Subjects can range from the practical to the outlandish and everything in between. Just ask the librarian if you don’t know where to go. Don’t be shy. Some people miss the archives room because it is off to the side of the main area; and if people do know about it, they think it is for rare items only. It is a must, however, for patrons of all types. You never know what you will find. Important documents are kept in storage—many withering blissfully with age. It may seem a bit old fashioned, but it is great fun to browse. As with other library assets, things are appropriately arranged and easy to navigate. It is a marvel of organization. Once smitten with the process, you will no doubt want to return.

One visitor recently asked about dehumidifiers of all things. I think he was about to make a purchase and was a bit overwhelmed. Why he thought the library was the fast way to get knowledge, who knows. He was right. We did have some brochures and pamphlets in the archives room in a section devoted to appliances. People often lose their instruction booklets after a period of time. The patron didn’t have to even check these out overnight, although you certainly can. A quick perusal gave him what he needed to know about sizes, prices, operation, and caveats. What is interesting here is that dehumidifiers are used in the archive room itself to protect old documents from light, extreme temperatures, and moisture. He had the devices right under his nose to evaluate first hand.

A dehumidifier is a simple electrical plug-in device that comes in various sizes and sucks out moisture in a given space. It can be regulated as needed. Some sophisticated models that are used in museums and library archive rooms are a little pricey. At home use is often devoted to excess moisture that causes coughing and respiratory discomfort, and people are often looking for the quietest dehumidifier they can find, to make it easier to sleep while it’s running. Dehumidifiers are also helpful in combating certain allergens. Our visitor easily narrowed down his parameters and was able to select a model suitable for his needs. He did become a bit fascinated with the ones interspersed throughout the archive room, which is not surprising.

While he asked questions, we were only able to point him in the direction of resource material. We are not consultants on products! We did, of course, employ dehumidifiers for storage areas and protective purposes; but that was where we drew the line. Someone technical no doubt selected and installed them for our particular job. Librarians and staff are on hand to direct research efforts and let patrons know of little known facts. They are worth their weight in gold. If you are stuck online and not finding what you want, the library is the best place to go.

Oddly Romantic Gift?

If my boyfriend would ask me, I would tell him what to get me for my birthday, Christmas, or Valentine’s Day. However, he has a mind of his own. Sometimes he comes up with the oddest things he thinks are romantic gifts. They traditionally are not. Consider the following story.

While working in the library on a normal day, my boyfriend happened to be on premises one afternoon. He was sitting at a large wooden table with his laptop open in front of him. Did he want me to see him? I have no doubt! Nonetheless, he was engrossed in some online research and I was dying to know all about it. In retrospect he was looking up an item he wanted to give me for a gift. Perhaps he hoped I would take a peek and make my own selection. It didn’t happen.

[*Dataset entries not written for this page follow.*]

(** One produced/dropped pair of the loop over streams and quantities. *)
Definition pair_equation (s : V3Status) (dropped produced expression unit : string) (d p : nat) : CounterEquation :=
  _equation s dropped expression (status_count s d) (status_count s p) unit [dropped; produced].

(** [reconcile_run_counters] on a v3 status *)
Definition reconcile_run_counters (s : V3Status) (run_id : Z) : diagnosed RunCounterReconciliation :=
  faults ← snapshot_firmware_faults s run_id;
  Ok (RunCounterReconciliation.mk (V3Stop.run_id (V3Status.stop s)) None
    [pair_equation s "adc_frames_dropped" "adc_frames_produced" "adc_frames_dropped <= adc_frames_produced" "frames" 1 0;
     pair_equation s "adc_items_dropped" "adc_items_produced" "adc_items_dropped <= adc_items_produced" "ADC pairs" 3 2;
     pair_equation s "gpio_frames_dropped" "gpio_frames_produced" "gpio_frames_dropped <= gpio_frames_produced" "frames" 5 4;
     pair_equation s "gpio_items_dropped" "gpio_items_produced" "gpio_items_dropped <= gpio_items_produced"
       "GPIO sample instants" 7 6;
     _equation s "pending_frames" "pending_frames <= produced frames - dropped frames"
       (V3Stop.pending_frames (V3Status.stop s))
       (status_count s 0 + status_count s 4 - status_count s 1 - status_count s 5) "frames"
       ["adc_frames_produced"; "gpio_frames_produced"; "adc_frames_dropped"; "gpio_frames_dropped"]]
    faults).

(** ** What a report says *)

(** A status as the device can send it: eight counters of 64 bits, drops within the
    produced counts, and one entry for each diagnostic. *)
Definition well_counted (s : V3Status) : Prop :=
  exists ap ad ip id gp gd jp jd,
    V3Status.counts s = [ap; ad; ip; id; gp; gd; jp; jd] /\ length (V3Status.diagnostics s) = 37%nat /\
    0 <= ad <= ap /\ 0 <= id <= ip /\ 0 <= gd <= gp /\ 0 <= jd <= jp.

A few days later, he took me to dinner for my birthday and presented me with a rather large and heavy box, dutifully but not elegantly wrapped. Was I surprised. It was a concealed carry weapon holster made for women. I guess that means it was a little smaller to carry a modest-sized pistol a lady would be likely to carry on her person. But wait, there’s more! Inside the holder was a gun!

Yes, he said, he had researched it in front of me in order to get inspiration about what would be right for me. He was worried about a rash of burglaries in the neighborhood and felt it was time for some self- protection. Mmmm. I didn’t walk home in the dark from the library and robberies were not likely in a place that did not do transactions with money. No matter, he said, it was time. You never know when or where a threat will transpire and you had to be ready.

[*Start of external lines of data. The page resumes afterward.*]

(* ===== verification/Client.v ===== *)
(** * The client ([client.py], [ThingDAQ]) of a protocol-v3 device.

    Identity checks, synchronization, adoption of a running device, configuration,
    acquisition, health checks and shutdown: the state of [V3Session] and of the stream
    bookkeeping ([ClientStream]) carried by one object, over the reader as an interface
    ([ReaderLink]).  A question to the reader may find its thread one step further, so
    each one returns the link it leaves: the theorems hold whatever the thread and the
    device do between two statements.  A device that negotiates version 1 or 2 leaves
    the modelled part ([OlderProtocol]).  The evidence attached to errors, and sleeping,
    are left out. *)

From S2P Require Import Prelude Effects Checksum V3Constants V3Header V3Samples ModelsV3 Profiles Losses Blocks Continuity StreamQueues Reader Validator ClientStream Session Identity Discovery Diagnostics.

(** ** Choosing what to open *)

(** The [device] of [open]: a byte transport, a discovered device, a candidate, a port
    path, or none, with what a scan found. *)
Inductive OpenTarget :=
| OpenTransport
| OpenDevice (d : DiscoveredDevice)
| OpenCandidate (c : SerialPortCandidate)
| OpenPort (port : text)
| OpenScanned (devices : list DiscoveredDevice).

Inductive open_error :=
| OpenValueError (message : string)
| OpenDiscovery (e : discovery_error)
| MultipleDevicesFoundError
| OpenIdentityMismatch (message : string)
| OpenIdentityError (e : identity_error).

(** What is opened and what it must turn out to be. *)
Module Opening.
Record Opening := mk {
  port : option text;
  expected : option ExpectedDeviceIdentity;
  reopened : option DeviceIdentitySnapshot;
  usb_serial : option text
}.
End Opening.
Abbreviation Opening := Opening.Opening.

Definition of_identified {A} (m : identified A) : result open_error A :=
  match m with Ok a => Ok a | Err e => Err (OpenIdentityError e) end.

(** [_decimal_hardware_serial] *)
Definition _decimal_hardware_serial (value : option text) : option Z :=
  match value with
  | Some t => if ascii_decimal t && (int_of_text t <=? UINT32_MAX) then Some (int_of_text t) else None
  | None => None
  end.

(** The choice among the devices of a scan. *)
Definition choose_device (casefold : text -> text) (hardware_serial : option HardwareSerial) (devices : list DiscoveredDevice) :
    result open_error DiscoveredDevice :=
  match hardware_serial with
  | Some serial => match select_device casefold devices serial with Ok d => Ok d | Err e => Err (OpenDiscovery e) end
  | None =>
      match devices with
      | [] => Err (OpenDiscovery DeviceNotFoundError)
      | [d] => Ok d
      | _ => Err MultipleDevicesFoundError
      end
  end.

(** [replace(expected_identity or ExpectedDeviceIdentity(), hardware_serial=serial)], unless
    the caller pinned another serial. *)
Definition pin_serial (expected : option ExpectedDeviceIdentity) (serial : HardwareSerial) :
    result open_error ExpectedDeviceIdentity :=
  let '(ExpectedDeviceIdentity.mk pinned firmware build board mcu protocol) :=
    default (ExpectedDeviceIdentity.mk None None None None None None) expected in
  _ ← require (match pinned with Some s => bool_decide (s = serial) | None => true end)
        (OpenIdentityMismatch "selected hardware serial conflicts with expected_identity");
  of_identified (new_expected (ExpectedDeviceIdentity.mk (Some serial) firmware build board mcu protocol)).

(** A discovered device: its serial is pinned and its snapshot must come back. *)
Definition opening_of_device (expected : option ExpectedDeviceIdentity) (d : DiscoveredDevice) : result open_error Opening :=
  serial ← of_identified (device_serial d);
  snapshot ← of_identified (snapshot_from_info (DiscoveredDevice.info d));
  expected ← pin_serial expected serial;
  let c := DiscoveredDevice.candidate d in
  Ok (Opening.mk (Some (SerialPortCandidate.port c)) (Some expected) (Some snapshot) (SerialPortCandidate.serial_number c)).

(** [open] up to the transport. *)
Definition resolve_target (casefold : text -> text) (target : OpenTarget) (hardware_serial : option HardwareSerial)
    (expected : option ExpectedDeviceIdentity) : result open_error Opening :=
  match target with
  | OpenScanned devices =>
      d ← choose_device casefold hardware_serial devices;
      opening_of_device expected d
  | _ =>
      _ ← require (bool_decide (hardware_serial = None)) (OpenValueError "pass either device or hardware_serial, not both");
      match target with
      | OpenDevice d => opening_of_device expected d
      | OpenCandidate c =>
          expected ← match _decimal_hardware_serial (SerialPortCandidate.serial_number c) with
                     | Some n => e ← pin_serial expected (SerialNumber n); Ok (Some e)
                     | None => Ok expected
                     end;
          Ok (Opening.mk (Some (SerialPortCandidate.port c)) expected None (SerialPortCandidate.serial_number c))
      | OpenPort port => Ok (Opening.mk (Some port) expected None None)
      | _ => Ok (Opening.mk None expected None None)
      end
  end.

(** ** The reader as the client sees it *)

Module HostCounters.
Record HostCounters := mk {
  parser_corruption_events : Z;
  parser_resynchronizations : Z;
  host_block_queue_drops : Z;
  host_event_queue_drops : Z;
  stale_blocks_discarded : Z;
  boundary_blocks_discarded : Z;
  late_responses : Z;
  request_timeouts : Z;
  protocol_failures : Z;
  disconnects : Z;
  adc_block_queue_drops : Z;
  gpio_block_queue_drops : Z;
  adc_item_queue_drops : Z;
  gpio_item_queue_drops : Z;
  loss_report_queue_drops : Z
}.
End HostCounters.
Abbreviation HostCounters := HostCounters.HostCounters.

(** [HostCounters()] *)
Definition no_host_counters : HostCounters := HostCounters.mk 0 0 0 0 0 0 0 0 0 0 0 0 0 0 0.

(** The exceptions of [get_stream_item]. *)
Inductive wait_error :=
| QueueWaitTimeoutError
| StreamStoppedError
| WaitRaised (e : reader_error).

Class ReaderLink (L : Type) := {
  reader_commands :: CommandLink L;
  reader_probe :: ProbeLink L InfoReply;
  reader_start : L -> L * result reader_error unit;
  is_running : L -> L * bool;
  terminal_error : L -> L * option reader_error;
  transport_is_open : L -> L * bool;
  active_run_id : L -> L * Z;
  get_stream_item : Z -> L -> L * result wait_error stream_item;
  adopt_run : Z -> V3Settings -> L -> L * result reader_error unit;
  host_counters : L -> L * HostCounters;
  shut_reader : L -> L * result reader_error unit;
  close_transport : L -> L * unit
}.

(** ** State *)

Inductive SessionRecoveryPolicy := ADOPT | STOP.
#[export] Instance SessionRecoveryPolicy_eq_dec : EqDecision SessionRecoveryPolicy.
Proof. solve_decision. Defined.

(** What the constructor is told. *)
Module ClientOptions.
Record ClientOptions := mk {
  strict : bool;
  command_timeout : Z;
  block_timeout : Z;
  expected_identity : option ExpectedDeviceIdentity;
  reopened_identity : option DeviceIdentitySnapshot;
  expected_usb_serial : option text;
  session_policy : SessionRecoveryPolicy
}.
End ClientOptions.
Abbreviation ClientOptions := ClientOptions.ClientOptions.

(** The baselines of the host's own loss counters. *)
Module Baselines.
Record Baselines := mk {
  _host_loss_baseline : HostCounters;
  _stream_host_drop_baseline : Z;
  _stream_loss_report_drop_baseline : Z
}.
End Baselines.
Abbreviation Baselines := Baselines.Baselines.

Module ThingDAQ.
Record ThingDAQ := mk {
  options : ClientOptions;
  _v3 : option V3Session;
  stream : ClientStream;
  _negotiation : InfoNegotiation;
  _verified_identity : option DeviceIdentitySnapshot;
  _session_policy_applied : bool;
  baselines : Baselines;
  _closed : bool
}.
End ThingDAQ.
Abbreviation ThingDAQ := ThingDAQ.ThingDAQ.

Definition set_session (s : V3Session) (d : ThingDAQ) : ThingDAQ :=
  let '(ThingDAQ.mk o _ c n i p b x) := d in ThingDAQ.mk o (Some s) c n i p b x.
Definition set_stream (c : ClientStream) (d : ThingDAQ) : ThingDAQ :=
  let '(ThingDAQ.mk o s _ n i p b x) := d in ThingDAQ.mk o s c n i p b x.
Definition set_negotiation (n : InfoNegotiation) (d : ThingDAQ) : ThingDAQ :=
  let '(ThingDAQ.mk o s c _ i p b x) := d in ThingDAQ.mk o s c n i p b x.
Definition set_verified (i : DeviceIdentitySnapshot) (d : ThingDAQ) : ThingDAQ :=
  let '(ThingDAQ.mk o s c n _ p b x) := d in ThingDAQ.mk o s c n (Some i) p b x.
Definition set_policy_applied (d : ThingDAQ) : ThingDAQ :=
  let '(ThingDAQ.mk o s c n i _ b x) := d in ThingDAQ.mk o s c n i true b x.
Definition set_baselines (b : Baselines) (d : ThingDAQ) : ThingDAQ :=
  let '(ThingDAQ.mk o s c n i p _ x) := d in ThingDAQ.mk o s c n i p b x.
Definition set_closed (d : ThingDAQ) : ThingDAQ :=
  let '(ThingDAQ.mk o s c n i p b _) := d in ThingDAQ.mk o s c n i p b true.
Definition on_stream (f : ClientStream -> ClientStream) (d : ThingDAQ) : ThingDAQ := set_stream (f (ThingDAQ.stream d)) d.

(** [__init__] after its argument checks, before [self._reader.start()]. *)
Definition new_client (o : ClientOptions) : ThingDAQ :=
  ThingDAQ.mk o None
    (ClientStream.mk (ClientOptions.strict o) None 0 None None None None None [] None (Observed.mk 0 0 0 0 []) 0)
    new_negotiation None false (Baselines.mk no_host_counters 0 0) false.

#[warnings="-register-all"]
Inductive daq_error :=
| DAQClosedError (message : string)
| ReaderRaisedError (e : reader_error)
| SessionRaised (e : session_error)
| InfoRejected (error_code : Z)
| IdentityMismatch (message : string)
| DeviceSynchronizationError
| DAQStateError (operation : string) (state : option V1DeviceState.DeviceState)
| DeviceCapabilityError (e : v3_error)
| BlockTimeout
| UnexpectedMessage (message : string)
| StreamRaised (e : client_error)
| HostCounterBackwards
| UnexpectedStreamValidation (category : string)
| DAQShutdownError (stop_error : option daq_error) (reader_error : option reader_error)
| DAQValueError (message : string)
| IdentityRaised (e : identity_error)
| DiagnosticsRaised (e : diagnostics_error)
| DAQAssertionError
| OlderProtocol.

Okay. I was game. The holster, after all, was particularly nice. All leather with some heavy stitching and a rivet or two for show. I could immediately see, upon examining some nice etched scrollwork, that female gun carriers do require carry options that are quite distinct from those for men. For one thing, apart from the taste for decoration, women’s bodies are a different shape, and what is comfortable on a lady may not be on a man.

A concealed holster is a unique animal and must have an appropriate design. I see that my boyfriend had got it just right in terms of both comfort and concealment. Someone had done a lot of research in this area. He said that the set he selected had been endorsed by thousands of female shooters and gun carriers and he felt particularly satisfied with his choice.

The holster by the way had a nice leather matching belt so you could wear it around the waist and position the gun to your side for concealment. To me this is preferable to an ankle band or mock purse. As startled as I was at the gift, it was practical and useful; plus, it made me feel super safe.

Sand and Buff!

I went to a second-hand store with my friend Jenna and found a great bookcase for my ever-growing collection of books. I loved it but it had some dings and the color was kind of ugly. Jenna mentioned that I could sand it all down and repaint it. I am not really big on manual and she knows that, so I was surprised at the suggestion. But she said it would be easy and I finally caved. The bookcase is really cute! Anyway, we haggled the owner down to $10 so I figured what was the worst that could happen? I waste a couple of days and I am out $10? I’ve experimented with enough recipes to know that sometimes you really just have to see what happens.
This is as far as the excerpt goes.